Все вопросы повестки, включая дело Паприки, отложили на потом, и разговор зашел о выборе преемника пожилому инспектору Ямабэ, подавшему заявление об уходе. Этим делом занимался Инуи, который, по слухам, уже держал кого-то на примете. Но для утверждения в должности требовалось решение всех членов совета.
– Кстати, об инспекторе,– сказала Токиде Ацуко, когда они после собрания шли по коридору.– Не хотелось бы, чтобы и здесь оказался человек Инуи.
– Это почему?
– Тебе не показались странными объемы закупок из «Токио электронике Гикэн»?

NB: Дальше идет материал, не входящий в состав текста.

(** When an event can happen.  The operator's events are gated as the JSX
    renders their buttons; a timer fires once it is due, in the order of
    [pickNext]; the utterance being spoken ends only after the events of the
    utterances interrupted before it were raised. *)
Definition enabled (e : Event) (s : State) : bool :=
  match e with
  | SelectOrder oid => memString oid (map id (orders s))
  | StartCall => isSome (selectedOrder s) && negb (callInFlight s)
  | ToggleMute => isSome (selectedOrder s) && callInFlight s
  | EndCall => isSome (selectedOrder s) && callInFlight s
  | Escalate => isSome (selectedOrder s)
  | Respond _ =>
      isSome (selectedOrder s) && callStateEqb (callState s) awaiting_response
  | PickSlot slot =>
      isSome (selectedOrder s) && isRescheduled (callOutcome s)
      && String.eqb (rescheduleSlot s) "" && memString slot RESCHEDULE_OPTIONS
  | Elapse ms => 0 <=? ms
  | Fire =>
      match pickNext (pendingTimers s) with
      | Some (t, _) => due t <=? clock s
      | None => false
      end
  | SpeechEnd =>
      isSome (activeUtterance s)
      && match interrupted s with [] => true | _ => false end
  | SpeechInterrupted =>
      match interrupted s with [] => false | _ => true end
  end.
(* ===== verification/_CoqProject ===== *)
-Q . S2P
Prelude.v
CInt.v
SlotLockTable.v
SharedBuffer.v
SwapWorker.v
Console.v
WorkerInvariant.v
WorkerTheorems.v
WorkerLiveness.v
WorkerAtomic.v
WorkerLog.v
WorkerEvents.v
Coordinator.v
Main.v
(* ===== verification/CInt.v ===== *)
(** * C integers and arrays as [swape2.c] uses them

    [int] is 32-bit two's complement.  Signed overflow, [x % 0], and an array
    index outside the array are undefined behaviour in C; the operations here
    return [None] in those cases, so that a model that uses them can state
    that they never happen.  [data[i]] on an [int *] of [n] elements is
    [lookupZ] (read) and [storeZ] (write); [x--] and [x % y] are [c_dec] and
    [c_rem]; [aux += x] is [c_add]. *)

From S2P Require Import Prelude.

Local Open Scope Z_scope.

Definition INT_MIN : Z := -2147483648.
Definition INT_MAX : Z := 2147483647.

Definition in_int (x : Z) : bool := bool_decide (INT_MIN <= x <= INT_MAX).

(** [a + b] on [int]: [None] on overflow. *)
Definition c_add (a b : Z) : option Z :=
  if in_int (a + b) then Some (a + b) else None.

(** [x--]: the old value is the result of the expression; [None] when the
    decrement overflows. *)
Definition c_dec (x : Z) : option Z :=
  if in_int (x - 1) then Some (x - 1) else None.

(** [a % b]: C truncates towards zero, which is [Z.rem]; [None] for a zero
    divisor and for [INT_MIN % -1]. *)
Definition c_rem (a b : Z) : option Z :=
  if decide (b = 0) then None
  else if decide (a = INT_MIN ∧ b = -1) then None
  else Some (Z.rem a b).

(** [p[i]] for an array of the length of [l]. *)
Definition lookupZ {A} (l : list A) (i : Z) : option A :=
  if decide (0 <= i) then l !! Z.to_nat i else None.

(** [p[i] = v]. *)
Definition storeZ {A} (l : list A) (i : Z) (v : A) : option (list A) :=
  if decide (0 <= i < Z.of_nat (length l)) then Some (<[Z.to_nat i := v]> l)
  else None.

Notation "l !!z i" := (lookupZ l i) (at level 20) : swape_scope.
Open Scope swape_scope.

(** ** Lemmas *)

Lemma c_rem_range (a b r : Z) :
  0 <= a → 0 < b → c_rem a b = Some r → 0 <= r < b.
Proof.
  unfold c_rem. intros Ha Hb H.
  repeat case_decide; simplify_eq. apply Z.rem_bound_pos; lia.
Qed.

Lemma c_rem_pos_Some (a b : Z) : 0 <= a → 0 < b → c_rem a b = Some (Z.rem a b).
Proof. unfold c_rem. intros. repeat case_decide; first [lia | done]. Qed.

Lemma c_dec_Some (x : Z) : 0 <= x <= INT_MAX → c_dec x = Some (x - 1).
Proof.
  unfold c_dec, in_int, INT_MIN, INT_MAX. intros.
  case_bool_decide; [done|lia].
Qed.

Lemma c_add_Some (a b : Z) :
  INT_MIN <= a + b <= INT_MAX → c_add a b = Some (a + b).
Proof.
  unfold c_add, in_int. intros. by rewrite bool_decide_true.
Qed.

Lemma lookupZ_nat {A} (l : list A) (n : nat) : l !!z Z.of_nat n = l !! n.
Proof. unfold lookupZ. rewrite decide_True by lia. by rewrite Nat2Z.id. Qed.

Lemma lookupZ_lt {A} (l : list A) (i : Z) :
  0 <= i < Z.of_nat (length l) → ∃ x, l !!z i = Some x.
Proof.
  intros Hi. unfold lookupZ. rewrite decide_True by lia.
  apply lookup_lt_is_Some_2. lia.
Qed.

Lemma lookupZ_Some_range {A} (l : list A) (i : Z) (x : A) :
  l !!z i = Some x → 0 <= i < Z.of_nat (length l).
Proof.
  unfold lookupZ. case_decide; [|done].
  intros ?%lookup_lt_Some. lia.
Qed.

Lemma storeZ_Some {A} (l : list A) (i : Z) (v : A) :
  0 <= i < Z.of_nat (length l) → storeZ l i v = Some (<[Z.to_nat i := v]> l).
Proof. unfold storeZ. intros. by rewrite decide_True. Qed.

Lemma storeZ_None {A} (l : list A) (i : Z) (v : A) :
  storeZ l i v = None ↔ ¬ (0 <= i < Z.of_nat (length l)).
Proof. unfold storeZ. case_decide; naive_solver. Qed.

#[export] Hint Rewrite @lookupZ_nat : swape_rw.
#[export] Hint Resolve c_rem_range lookupZ_Some_range : swape.

(** ** Undefined behaviour and the results of library calls *)

(** The kinds of undefined behaviour the model can reach: an array index out
    of range, [x % 0], signed overflow, [pthread_mutex_unlock] of a mutex the
    caller does not own, [pthread_mutex_lock] of a mutex the caller already
    owns, a variable-length array declared with a size that is not
    positive, and a data race: two threads whose next accesses are to the
    same object, one of them a write, not both under its mutex (C11
    5.1.2.4p25).  The first five are reached by one step of one thread,
    [UB_vla_size] by [start_threads] itself, and a data race is a property
    of a state of the whole program. *)
Inductive ub :=
| UB_index
| UB_div_zero
| UB_overflow
| UB_unlock_not_owner
| UB_relock
| UB_vla_size
| UB_data_race.

#[export] Instance ub_eq_dec : EqDecision ub.
Proof. solve_decision. Defined.

(** The result of a call that may block the caller or have undefined
    behaviour. *)
Inductive mresult (A : Type) :=
| MOk (a : A)
| MBlock
| MUB (u : ub).
Arguments MOk {A} a.
Arguments MBlock {A}.
Arguments MUB {A} u.

#[export] Instance mresult_eq_dec `{EqDecision A} : EqDecision (mresult A).
Proof. solve_decision. Defined.

Definition mres_map {A B} (f : A → B) (r : mresult A) : mresult B :=
  match r with
  | MOk a => MOk (f a)
  | MBlock => MBlock
  | MUB u => MUB u
  end.

Lemma mres_map_MOk {A B} (f : A → B) r b :
  mres_map f r = MOk b ↔ ∃ a, r = MOk a ∧ b = f a.
Proof. destruct r; simpl; split; intros; destr_hyps; simplify_eq; eauto. Qed.

Lemma lookupZ_nonneg {A} (l : list A) (i : Z) : 0 <= i → l !!z i = l !! Z.to_nat i.
Proof. unfold lookupZ. intros. by rewrite decide_True. Qed.

Lemma storeZ_Some_inv {A} (l l' : list A) (i : Z) (v : A) :
  storeZ l i v = Some l' → 0 <= i < Z.of_nat (length l) ∧ l' = <[Z.to_nat i := v]> l.
Proof. unfold storeZ. case_decide; naive_solver. Qed.

Lemma c_dec_Some_inv (x y : Z) : c_dec x = Some y → y = x - 1 ∧ INT_MIN <= x - 1.
Proof. unfold c_dec, in_int. case_bool_decide; naive_solver. Qed.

– Ну. Потому я и сказал, что больше там заказывать не буду.
– И при этих словах занервничал Кацураги.
– Разве?
– Тогда я и подумала – они мошенничали. Пользуясь твоей безалаберностью, раздували объемы закупок, да еще и на крючке тебя держали.
– Да, пожалуй.
– Необходимо, чтобы инспектором стал надежный человек. Я поговорю с директором. Буду просить, чтобы он рекомендовал того, кому доверяет сам.
– Меня больше забавляет, как они засуетились, когда мы обмолвились об уходе. Понимают, что стоит нам уйти, и исследования не сдвинутся с места. И только один заместитель, как мне показалось, не прочь устранить не только директора, но и нас с тобой. Но если только разглагольствовать, пущены технологии на самотек или нет, на одном этом институт не протянет.

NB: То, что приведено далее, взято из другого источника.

(* ===== verification/SlotLockTable.v ===== *)
(** * The table of per-slot mutexes

    [start_threads] declares [pthread_mutex_t mutex[opt.buffer_size]], one
    mutex per slot of the buffer, and hands the array to every thread as
    [args->mutexes].  The threads use it only through
    [pthread_mutex_lock], [pthread_mutex_trylock] and [pthread_mutex_unlock];
    [start_threads] initialises and destroys every mutex.

    - [Module LockSpec] is the contract of such a table, stated on the
      owner of each slot ([None] for a free mutex): a blocking lock that waits
      while another thread owns the slot, a trylock returning [0] or [EBUSY]
      without waiting, an unlock allowed to the owner only, a destroy
      returning [EBUSY] on a held mutex.  An index outside the table is
      undefined behaviour.
    - [Class SlotLocks] is the interface [SwapWorker] is proved against: the
      operations and a view [sl_owners] of the owners; [SlotLocksLaws] says
      that each operation acts on the view as [LockSpec] says.
    - [Module MutexArray] implements the table as an array of mutex records
      with a lock word and an owner field, as the C library keeps them, and
      proves the laws (refinement of [LockSpec]). *)

From S2P Require Import Prelude CInt.

Local Open Scope Z_scope.

(** [EBUSY] on Linux. *)
Definition EBUSY : Z := 16.

Module LockSpec.

(** The owner of each mutex, by slot. *)
Definition owners := list (option nat).

(** [pthread_mutex_init] on each of [n] mutexes. *)
Definition init (n : nat) : owners := replicate n None.

Definition lock (o : owners) (k : Z) (t : nat) : mresult owners :=
  match o !!z k with
  | None => MUB UB_index
  | Some None => MOk (<[Z.to_nat k := Some t]> o)
  | Some (Some u) => if decide (u = t) then MUB UB_relock else MBlock
  end.

Definition trylock (o : owners) (k : Z) (t : nat) : mresult (Z * owners) :=
  match o !!z k with
  | None => MUB UB_index
  | Some None => MOk (0, <[Z.to_nat k := Some t]> o)
  | Some (Some _) => MOk (EBUSY, o)
  end.

Definition unlock (o : owners) (k : Z) (t : nat) : mresult owners :=
  match o !!z k with
  | Some (Some u) =>
      if decide (u = t) then MOk (<[Z.to_nat k := None]> o)
      else MUB UB_unlock_not_owner
  | Some None => MUB UB_unlock_not_owner
  | None => MUB UB_index
  end.

Definition destroy (o : owners) (k : Z) : mresult Z :=
  match o !!z k with
  | None => MUB UB_index
  | Some None => MOk 0
  | Some (Some _) => MOk EBUSY
  end.

End LockSpec.

(** ** The interface the threads use *)

Class SlotLocks (L : Type) := {
  sl_init : nat → L;
  sl_owners : L → list (option nat);
  sl_lock : L → Z → nat → mresult L;
  sl_trylock : L → Z → nat → mresult (Z * L);
  sl_unlock : L → Z → nat → mresult L;
  sl_destroy : L → Z → mresult Z
}.

Class SlotLocksLaws (L : Type) `{!SlotLocks L} := {
  sl_init_spec n : sl_owners (sl_init n) = LockSpec.init n;
  sl_lock_spec l k t :
    mres_map sl_owners (sl_lock l k t) = LockSpec.lock (sl_owners l) k t;
  sl_trylock_spec l k t :
    mres_map (prod_map id sl_owners) (sl_trylock l k t)
    = LockSpec.trylock (sl_owners l) k t;
  sl_unlock_spec l k t :
    mres_map sl_owners (sl_unlock l k t) = LockSpec.unlock (sl_owners l) k t;
  sl_destroy_spec l k : sl_destroy l k = LockSpec.destroy (sl_owners l) k
}.

(** ** Consequences of the laws, used by the clients *)

Section Laws.
Context `{SlotLocksLaws L}.

Lemma sl_lock_MOk l k t l' :
  sl_lock l k t = MOk l' →
  sl_owners l !!z k = Some None ∧
  sl_owners l' = <[Z.to_nat k := Some t]> (sl_owners l).
Proof.
  intros Hl. pose proof (sl_lock_spec l k t) as Hs. rewrite Hl in Hs.
  unfold LockSpec.lock in Hs. simpl in Hs.
  repeat case_match; simplify_eq; try case_decide; simplify_eq; auto.
Qed.

Lemma sl_lock_MBlock l k t :
  sl_lock l k t = MBlock → ∃ u, sl_owners l !!z k = Some (Some u) ∧ u ≠ t.
Proof.
  intros Hl. pose proof (sl_lock_spec l k t) as Hs. rewrite Hl in Hs.
  unfold LockSpec.lock in Hs. simpl in Hs.
  repeat case_match; simplify_eq; try case_decide; simplify_eq; eauto.
Qed.

Lemma sl_lock_MUB l k t u :
  sl_lock l k t = MUB u →
  sl_owners l !!z k = None ∨ sl_owners l !!z k = Some (Some t).
Proof.
  intros Hl. pose proof (sl_lock_spec l k t) as Hs. rewrite Hl in Hs.
  unfold LockSpec.lock in Hs. simpl in Hs.
  repeat case_match; simplify_eq; try case_decide; simplify_eq; auto.
Qed.

Lemma sl_trylock_MOk l k t r l' :
  sl_trylock l k t = MOk (r, l') →
  (r = 0 ∧ sl_owners l !!z k = Some None ∧
     sl_owners l' = <[Z.to_nat k := Some t]> (sl_owners l)) ∨
  (r = EBUSY ∧ (∃ u, sl_owners l !!z k = Some (Some u)) ∧
     sl_owners l' = sl_owners l).
Proof.
  intros Hl. pose proof (sl_trylock_spec l k t) as Hs. rewrite Hl in Hs.
  unfold LockSpec.trylock in Hs. simpl in Hs.
  repeat case_match; simplify_eq; eauto 10.
Qed.

Lemma sl_trylock_not_MOk l k t :
  (∀ r l', sl_trylock l k t ≠ MOk (r, l')) → sl_owners l !!z k = None.
Proof.
  intros Hl. pose proof (sl_trylock_spec l k t) as Hs.
  destruct (sl_trylock l k t) as [[r l']| |]; [by destruct (Hl r l')| |];
    unfold LockSpec.trylock in Hs; simpl in Hs; repeat case_match; simplify_eq; done.
Qed.

Lemma sl_unlock_MOk l k t l' :
  sl_unlock l k t = MOk l' →
  sl_owners l !!z k = Some (Some t) ∧
  sl_owners l' = <[Z.to_nat k := None]> (sl_owners l).
Proof.
  intros Hl. pose proof (sl_unlock_spec l k t) as Hs. rewrite Hl in Hs.
  unfold LockSpec.unlock in Hs. simpl in Hs.
  repeat case_match; simplify_eq; try case_decide; simplify_eq; auto.
Qed.

Lemma sl_unlock_not_MOk l k t :
  (∀ l', sl_unlock l k t ≠ MOk l') → sl_owners l !!z k ≠ Some (Some t).
Proof.
  intros Hl Ho. pose proof (sl_unlock_spec l k t) as Hs.
  unfold LockSpec.unlock in Hs. rewrite Ho, decide_True in Hs by done.
  apply mres_map_MOk in Hs as [l' [Hl' _]]. by apply (Hl l').
Qed.

Lemma sl_lock_free l k t :
  sl_owners l !!z k = Some None → ∃ l', sl_lock l k t = MOk l'.
Proof.
  intros Ho. pose proof (sl_lock_spec l k t) as Hs.
  unfold LockSpec.lock in Hs. rewrite Ho in Hs.
  apply mres_map_MOk in Hs as [l' [Hl' _]]. eauto.
Qed.

Lemma sl_lock_not_MUB l k t u :
  (∃ o, sl_owners l !!z k = Some o ∧ o ≠ Some t) → sl_lock l k t ≠ MUB u.
Proof.
  intros [o [Ho Hne]] Hl. apply sl_lock_MUB in Hl as [|]; congruence.
Qed.

Lemma sl_lock_held l k t u :
  sl_owners l !!z k = Some (Some u) → u ≠ t → sl_lock l k t = MBlock.
Proof.
  intros Ho Hne. pose proof (sl_lock_spec l k t) as Hs.
  unfold LockSpec.lock in Hs. rewrite Ho, decide_False in Hs by done.
  destruct (sl_lock l k t); simpl in Hs; congruence.
Qed.

Lemma sl_trylock_in_range l k t o :
  sl_owners l !!z k = Some o → ∃ r l', sl_trylock l k t = MOk (r, l').
Proof.
  intros Ho. pose proof (sl_trylock_spec l k t) as Hs.
  unfold LockSpec.trylock in Hs. rewrite Ho in Hs.
  destruct (sl_trylock l k t) as [[r l']| |]; simpl in Hs; [eauto|..];
    destruct o; simpl in Hs; congruence.
Qed.

Lemma sl_trylock_free l k t :
  sl_owners l !!z k = Some None →
  ∃ l', sl_trylock l k t = MOk (0, l') ∧ sl_owners l' = <[Z.to_nat k := Some t]> (sl_owners l).
Proof.
  intros Ho. destruct (sl_trylock_in_range l k t None Ho) as (r & l' & Hl).
  exists l'. destruct (sl_trylock_MOk l k t r l' Hl) as [(-> & _ & ?)|(_ & [u Hu] & _)];
    [done|congruence].
Qed.

Lemma sl_unlock_owner l k t :
  sl_owners l !!z k = Some (Some t) → ∃ l', sl_unlock l k t = MOk l'.
Proof.
  intros Ho. pose proof (sl_unlock_spec l k t) as Hs.
  unfold LockSpec.unlock in Hs. rewrite Ho, decide_True in Hs by done.
  apply mres_map_MOk in Hs as [l' [Hl' _]]. eauto.
Qed.

End Laws.

(** ** An implementation: an array of mutex records *)

Module MutexArray.

(** A mutex as the C library keeps it: a lock word ([0] free, [1] held) and
    the owner's thread id, meaningful while the word is [1]. *)
Record pthread_mutex := {
  mx_lock : Z;
  mx_owner : nat
}.

Definition mutex_init : pthread_mutex := {| mx_lock := 0; mx_owner := 0 |}.

Abbreviation table := (list pthread_mutex).

Definition owner_of (m : pthread_mutex) : option nat :=
  if decide (mx_lock m = 0) then None else Some (mx_owner m).

Definition owners (l : table) : list (option nat) := owner_of <$> l.

Definition held_by (t : nat) : pthread_mutex := {| mx_lock := 1; mx_owner := t |}.

Definition lock (l : table) (k : Z) (t : nat) : mresult table :=
  match l !!z k with
  | None => MUB UB_index
  | Some m =>
      if decide (mx_lock m = 0) then MOk (<[Z.to_nat k := held_by t]> l)
      else if decide (mx_owner m = t) then MUB UB_relock else MBlock
  end.

Definition trylock (l : table) (k : Z) (t : nat) : mresult (Z * table) :=
  match l !!z k with
  | None => MUB UB_index
  | Some m =>
      if decide (mx_lock m = 0) then MOk (0, <[Z.to_nat k := held_by t]> l)
      else MOk (EBUSY, l)
  end.

Definition unlock (l : table) (k : Z) (t : nat) : mresult table :=
  match l !!z k with
  | None => MUB UB_index
  | Some m =>
      if decide (mx_lock m ≠ 0 ∧ mx_owner m = t)
      then MOk (<[Z.to_nat k := mutex_init]> l)
      else MUB UB_unlock_not_owner
  end.

Definition destroy (l : table) (k : Z) : mresult Z :=
  match l !!z k with
  | None => MUB UB_index
  | Some m => if decide (mx_lock m = 0) then MOk 0 else MOk EBUSY
  end.

#[global] Instance mutex_array_slot_locks : SlotLocks table := {|
  sl_init n := replicate n mutex_init;
  sl_owners := owners;
  sl_lock := lock;
  sl_trylock := trylock;
  sl_unlock := unlock;
  sl_destroy := destroy
|}.

Lemma owners_lookupZ (l : table) (k : Z) :
  owners l !!z k = owner_of <$> l !!z k.
Proof. unfold owners, lookupZ. case_decide; [apply list_lookup_fmap|done]. Qed.

Lemma owners_insert (l : table) (n : nat) (m : pthread_mutex) :
  owners (<[n := m]> l) = <[n := owner_of m]> (owners l).
Proof. unfold owners. by rewrite list_fmap_insert. Qed.

(** Each operation on the array, seen through [owners], is the operation
    of [LockSpec]. *)
Ltac refine_op :=
  unfold LockSpec.lock, LockSpec.trylock, LockSpec.unlock, LockSpec.destroy,
    lock, trylock, unlock, destroy;
  rewrite owners_lookupZ; destruct (_ !!z _) as [m|]; simpl; [|done];
  unfold owner_of; repeat case_decide; simpl; rewrite ?owners_insert;
  try done; naive_solver.

Lemma init_refines n : owners (replicate n mutex_init) = LockSpec.init n.
Proof. unfold owners, LockSpec.init. by rewrite fmap_replicate. Qed.

Lemma lock_refines l k t :
  mres_map owners (lock l k t) = LockSpec.lock (owners l) k t.
Proof. refine_op. Qed.

Lemma trylock_refines l k t :
  mres_map (prod_map id owners) (trylock l k t) = LockSpec.trylock (owners l) k t.
Proof. refine_op. Qed.

Lemma unlock_refines l k t :
  mres_map owners (unlock l k t) = LockSpec.unlock (owners l) k t.
Proof. refine_op. Qed.

Lemma destroy_refines l k : destroy l k = LockSpec.destroy (owners l) k.
Proof. refine_op. Qed.

#[global] Instance mutex_array_laws : SlotLocksLaws table.
Proof.
  split; simpl; [apply init_refines|apply lock_refines|apply trylock_refines
                |apply unlock_refines|apply destroy_refines].
Qed.

(** C12. Refinement: the array of mutex records, with its lock word and
    owner field, implements the contract [LockSpec] of a table of mutexes:
    seen through the owner of each slot, [pthread_mutex_init],
    [pthread_mutex_lock], [pthread_mutex_trylock], [pthread_mutex_unlock]
    and [pthread_mutex_destroy] on the array are the operations of the
    contract, results and undefined behaviour included. *)
Theorem mutex_array_refines (l : table) (k : Z) (t n : nat) :
  owners (replicate n mutex_init) = LockSpec.init n ∧
  mres_map owners (lock l k t) = LockSpec.lock (owners l) k t ∧
  mres_map (prod_map id owners) (trylock l k t) = LockSpec.trylock (owners l) k t ∧
  mres_map owners (unlock l k t) = LockSpec.unlock (owners l) k t ∧
  destroy l k = LockSpec.destroy (owners l) k.
Proof.
  split; [apply init_refines|]. split; [apply lock_refines|].
  split; [apply trylock_refines|]. split; [apply unlock_refines|apply destroy_refines].
Qed.

End MutexArray.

– Слушай! – Ацуко вдруг будто осенило. Она остановилась в рекреации перед аптекой – оттуда их пути к лабораториям расходились. Остерегаясь взглядов снующих медсестер и психотерапевтов, она тихо промолвила: – А Инуи прежде не выдвигали на Нобелевку?
– Именно! – Токида в изумлении вытаращился на люминесцентную лампу под потолком.– Я об этом слышал. Разумеется, это было давно – мы тогда еще под стол пешком ходили.
– Между прочим, он велел тебе оставить все результаты исследований.
– Хочет приписать себе мои заслуги? Не бывать такому! – Выкрикнув, Токида быстро посмотрел по сторонам и горько усмехнулся: – Давай об этом потом, ладно?
– Хорошо.
Вернувшись в лабораторию, Ацуко пожалела, что не спросила у Токиды, поставил ли он блокиратор. Нобуэ Какимото просматривала сон тяжелобольного, записанный накануне. Доклад она так и не откопировала.
– Этот сон тебе смотреть нельзя. Слишком опасно.– Ацуко поспешно отключила монитор.– В чем дело? Доклад необходимо срочно сдать.
Нобуэ сидела, потупив взгляд, но вдруг резко встала. Со всего маху, как будто совсем спятила, она залепила Ацуко пощечину.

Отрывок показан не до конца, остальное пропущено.